Warlords is a 1980 arcade game developed by Atari.   Atari released the game in both an upright cabinet and a cocktail table version.  The upright version featured a 23” black and white monitor that was reflected in a mirror onto a castle wall background to give a 3D effect.  Color overlays were used to give each castle a different color.  The cocktail table version featured a 14” color monitor.

The concept of Warlords is to ‘attack’ the other players by deflecting the fireballs to break through their castle walls and kill their king.  At the same time, you must protect your own castle.  You can either deflect an incoming fireball or catch it and aim it at another player.  As you hold the fireball, however, sparks will attack and slowly destroy your own castle.  When another player’s king is destroyed, an additional fireball is launched.  The upright cabinet version allowed for 1 or 2 players against the computer, but the table version allowed for as many as 4 players to play simultaneously.

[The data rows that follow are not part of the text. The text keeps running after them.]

(** A maker of which nothing is left was hit for all it had. *)
Lemma gone_was_hit t x : In x (A t) -> ~ In x.1 (handles (A1 t)) -> In (x, erem x) fs.
Proof.
  destruct matched_after as [Hn HA]. intros Hx Hg. rewrite HA in Hg.
  assert (~ In x.1 (handles (after fs x))) as Hg'.
  { intros (y & Ey & Hy)%in_map_iff. apply Hg. apply in_map_iff. exists y. split; [done|]. apply in_flat_map. eauto. }
  destruct (after_cases fs x Hn) as [(m & Hm & Em & Ea)|[_ Ea]]; rewrite Ea in Hg'; [|destruct Hg'; by left].
  destruct (ma_takes _ _ _ _ _ _ _ _ _ _ M m Hm) as (_ & t' & Ht').
  pose proof (uniq_eq A t' t m.1 x (core_uniq A fl b (bk_core _ _ _ _ _ Hi)) Ht' Hx Em) as E.
  unfold leftover in Hg'. destruct (m.2 =? erem x) eqn:Ef; [|destruct Hg'; by left]. bool_to_prop. rewrite <- Ef, <- E. by destruct m.
Qed.

(** Whatever stands before a hit maker in priority was used up. *)
Lemma matched_front q1 e q2 f x : priority maker A = q1 ++ e :: q2 -> In (e, f) fs -> In x q1 -> In (x, erem x) fs.
Proof.
  intros Eq He Hx. pose proof (bk_core _ _ _ _ _ Hi) as Hc.
  destruct (proj1 (in_priority maker A fl b x Hc)) as ((t & Ht) & Hxs); [rewrite Eq; apply in_app_iff; by left|].
  destruct (proj1 (in_priority maker A fl b e Hc)) as ((te & Hte) & Hes); [rewrite Eq; apply in_app_iff; right; by left|].
  assert (no_worse maker (epx x) (epx e)) as Hw.
  { pose proof (priority_ranked maker A) as Hr. unfold ranked in Hr. rewrite Eq in Hr. clear -Hr Hx. induction q1 as [|y q1 IH]; [done|].
    apply StronglySorted_inv in Hr as [Hr Hy]. destruct Hx as [->|Hx]; [|by apply IH].
    apply (proj1 (List.Forall_forall _ _) Hy). apply in_app_iff. right. by left. }
  apply (gone_was_hit t x Ht). intros Hg. destruct (Z.eq_dec (epx x) (epx e)) as [Ep|Hne].
  - pose proof (priority_queue maker A fl b (epx e) Hc) as Hq. rewrite Eq, queue_of_app, queue_of_cons, Z.eqb_refl in Hq.
    symmetry in Hq. apply filter_split in Hq as (l1 & l2 & Hq & Hl1). apply filter_split in Hq as (r1 & r2 & Hq & Hr1).
    assert (In x r1) as Hxr.
    { assert (In x (queue_of epx (epx e) q1)) as Hin by (by apply in_queue_of). rewrite <- Hl1 in Hin. apply filter_In in Hin as [Hin _].
      rewrite <- Hr1 in Hin. by apply filter_In in Hin as [? _]. }
    apply (ma_fifo _ _ _ _ _ _ _ _ _ _ M _ r1 e r2 f x Hq He Hxr Hxs Ep). replace (idx mid tk (epx e)) with t; [done|].
    destruct (c_px _ _ _ _ _ Hc t x Ht) as (_ & _ & <-). by rewrite <- Ep.
  - apply Hne. apply (no_worse_antisym maker); [done|]. apply in_map_iff in Hg as (y & Ey & Hy).
    destruct (consumes_kept _ _ _ (ra_consumes _ _ _ _ _ _ (ma_moved _ _ _ _ _ _ _ _ _ _ M)) t y Hy) as (z & Hz & Hh & Hp & Hs & _).
    assert (z = x) as -> by (apply (uniq_eq A t t); [by apply (core_uniq A fl b)|done|done|congruence]).
    change (epx x) with (os_price x.2). rewrite <- Hp. apply (ma_best _ _ _ _ _ _ _ _ _ _ M (e, f) t y He Hy).
    unfold is_side in *. by rewrite Hs.
Qed.

Lemma matched_prefix : prefix_hits (in_side o) (in_price o) room (in_remaining o) (priority maker A) fs.
Proof.
  pose proof (bk_core _ _ _ _ _ Hi) as Hc. split.
  - apply matched_after.
  - intros m Hm. destruct (matched_taken m Hm). split; [done|]. split; [done|].
    by apply (consumes_pos _ _ _ (ra_consumes _ _ _ _ _ _ (ma_moved _ _ _ _ _ _ _ _ _ _ M))).
  - apply matched_front.
  - apply (ma_rem _ _ _ _ _ _ _ _ _ _ M).
  - apply (ma_room _ _ _ _ _ _ _ _ _ _ M).
  - apply (ma_full _ _ _ _ _ _ _ _ _ _ M).
  - intros Hl Hz x Hx Hn. apply (in_priority maker A fl b) in Hx as ((t & Ht) & Hs); [|done].
    assert (In x (A1 t)) as Hx1. { destruct matched_after as [_ ->]. apply in_flat_map. exists x. split; [done|]. rewrite after_out by done. by left. }
    pose proof (ma_stuck _ _ _ _ _ _ _ _ _ _ M Hl Hz t x Hx1) as Hcr.
    rewrite cross_reaches in Hcr by (by apply (lk_side _ _ _ (c_links _ _ _ _ _ Hc) t)). by rewrite Hs in Hcr.
Qed.

(** The match as a trade, and both sides after it. *)
Lemma matched_trade :
  exists ts, trade_through rs_price rs_qty rs_rest (in_side o) (in_price o) room (in_remaining o) (map content (priority maker A)) =
      (ts, map content (priority maker A1)) /\ ts ≡ₚ map (fun m => (content m.1, m.2)) fs.
Proof.
  destruct (trade_exact _ _ _ _ _ _ (priority_handles maker A fl b (bk_core _ _ _ _ _ Hi)) matched_prefix) as (fs' & E & Hp).
  rewrite (map_trade_through epx erem leftover rs_price rs_qty rs_rest content); [|done|done|].
  2: { intros e f. unfold rs_rest, leftover. change (rs_qty (content e)) with (erem e). by case_if. }
  rewrite E. exists (map (fun m => (content m.1, m.2)) fs'). split; [|by apply Permutation_map].
  do 2 f_equal. symmetry. apply priority_after, matched_after.
Qed.

Lemma matched_own : priority (in_side o) A1 = priority (in_side o) A.
Proof.
  destruct matched_after as [_ HA]. rewrite (priority_after fs (in_side o) A A1 HA).
  rewrite (flat_map_ext_in (after fs) (fun e => [e])); [induction (priority (in_side o) A); cbn; congruence|].
  intros e He. apply after_out. intros (m & Em & Hm)%in_map_iff. pose proof (bk_core _ _ _ _ _ Hi) as Hc.
  destruct (matched_taken m Hm) as [Hm' _]. apply (in_priority _ A fl b) in Hm' as ((t & Ht) & Hs); [|done].
  apply (in_priority _ A fl b) in He as ((t' & Ht') & Hs'); [|done].
  rewrite (uniq_eq A t t' m.1 e (core_uniq A fl b Hc) Ht Ht' Em) in Hs. unfold is_side in *. apply Z.eqb_eq in Hs, Hs'.
  rewrite Hs in Hs'. by destruct (in_side o).
Qed.

End Matched.

(** ** The checks *)

Lemma front_reaches_spec sd limit q :
  ranked epx (opposite sd) q -> front_reaches sd limit (map content q) = true <-> exists x, In x q /\ reaches sd limit (epx x) = true.
Proof.
  intros Hr. destruct Hr as [|e q Hr He]; [split; [done|by intros (x & [] & _)]|]. cbn [map front_reaches]. split.
  - intros H. exists e. split; [by left|done].
  - intros (x & [->|Hx] & H); [done|]. pose proof (proj1 (List.Forall_forall _ _) He x Hx) as Hw. cbn in Hw.
    unfold reaches in *. change (rs_price (content e)) with (epx e). destruct sd; simpl in *; lia.
Qed.

Lemma zsum_flat_map {A B} (f : B -> Z) (g : A -> list B) l : zsum f (flat_map g l) = zsum (fun x => zsum f (g x)) l.
Proof. induction l as [|x l IH]; [done|]. cbn [flat_map]. by rewrite zsum_app, IH, zsum_cons. Qed.

Lemma zsum_filter {A} (f : A -> Z) (g : A -> bool) l : zsum f (List.filter g l) = zsum (fun x => if g x then f x else 0) l.
Proof. induction l as [|x l IH]; [done|]. cbn [List.filter]. rewrite zsum_cons, <- IH. destruct (g x); [by rewrite zsum_cons|lia]. Qed.

Lemma within_liquidity A fl b sd limit :
  core A fl b -> within sd limit (map content (priority (opposite sd) A)) = liquidity mid tk A sd limit.
Proof.
  intros Hc. unfold within. rewrite zsum_map. unfold priority.
  rewrite (zsum_perm _ _ _ (ranking_perm epx (opposite sd) (of_side (opposite sd) (entries A)))).
  unfold of_side, entries. rewrite zsum_filter, zsum_flat_map. apply zsum_ext. intros t _. apply zsum_ext. intros e He.
  unfold cross_rem. rewrite cross_reaches by (by apply (lk_side _ _ _ (c_links _ _ _ _ _ Hc) t)).
  change (rs_price (content e)) with (epx e). change (rs_qty (content e)) with (erem e). by destruct (is_side _ _).
Qed.

Lemma makers_front A fl b sd limit :
  book_inv A fl b -> (0 <? makers mid tk A sd limit) = front_reaches sd limit (map content (priority (opposite sd) A)).
Proof.
  intros Hi. pose proof (bk_core _ _ _ _ _ Hi) as Hc. apply eq_true_iff_eq.
  rewrite Z.ltb_lt, (makers_pos mid tk Hcfg A fl b sd limit Hi), (front_reaches_spec sd limit _ (priority_ranked _ A)). split.
  - intros (t & x & Hx & Hcr). rewrite cross_reaches in Hcr by (by apply (lk_side _ _ _ (c_links _ _ _ _ _ Hc) t)).
    apply andb_true_iff in Hcr as [Hs Hr]. exists x. split; [|done]. apply (in_priority _ A fl b); [done|eauto].
  - intros (x & ((t & Ht) & Hs)%(in_priority _ A fl b) & Hr); [|done]. exists t, x. split; [done|].
    rewrite cross_reaches by (by apply (lk_side _ _ _ (c_links _ _ _ _ _ Hc) t)). by rewrite Hs, Hr.
Qed.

Warlords was only a moderate success for Atari with a little over a thousand of each arcade type sold.

2600 Version…

In 1981 Atari released a port of Warlords for the 2600.  The 2600 version was programmed by Carla Meninsky.  Carla was one of only two women programmers at Atari and had previously programmed the award winning Dodge ‘em.  Compromises were made with the graphics, but the game play survived the conversion to the 2600 intact.  On the 2600, Warlords was played with paddles and as many as 4 players could play simultaneously.  Warlords was one of the top selling games for the 2600 and became the ‘ultimate party game’ back in the early eighties.  I can remember playing Warlords with my friends over and over !

In 2006 Darrell Spice set about to develop a better version of Warlords for the 2600.  With a little help from some friends, he developed Medieval Mayhem with improved graphics, AI, and sound.  Taking advantage of a 32K cart and bank switching, Darrell was able to develop a 2600 game that was much closer to the arcade version than Carla’s 1981 port.  Darrell’s version includes an on screen menu with a number of options including fireball speed, catch, and multiple fireballs.  The graphics are dramatically improved and include the dragon that starts the game by launching the fireball.  You can read more about the development of Medieval Mayhem here.

5200 Version…

Atari never developed a version of Warlords for the 5200, but, in 2004, Bryan Edewaard developed a version which he called ‘Castle Crisis’.  Since the Arcade units, used the same 6502 CPU and Pokey chip for sound as the 5200, Bryan was able to make Castle Crisis look and sound almost arcade perfect.  In fact, it was so close to the arcade that Atari was not originally happy with Castle Crisis being released.  Castle Crisis supports up to 4 simultaneous players, but, of course, you need to have a 4 port 5200 to take advantage of this.  You use the standard 5200 joysticks to play Castle Crisis and I found the control to be satisfactory, but not as easy as with paddle controllers on my 7800.  Some 5200 enthusiasts have developed their own paddle controllers to play this great game.

7800 Version…

Sadly, no 7800 version of Warlords has been developed.  Fortunately both the 2600 versions of Warlords and Medieval Mayhem play perfectly on the 7800.

Recommendations…

It is always hard to decide which version is the best and this time it is particularly difficult as all of these versions are awesome.  Although Castle Crisis is almost arcade perfect, I am going to give a slight edge to Medieval Mayhem as it is just more fun to play this game with paddle controllers.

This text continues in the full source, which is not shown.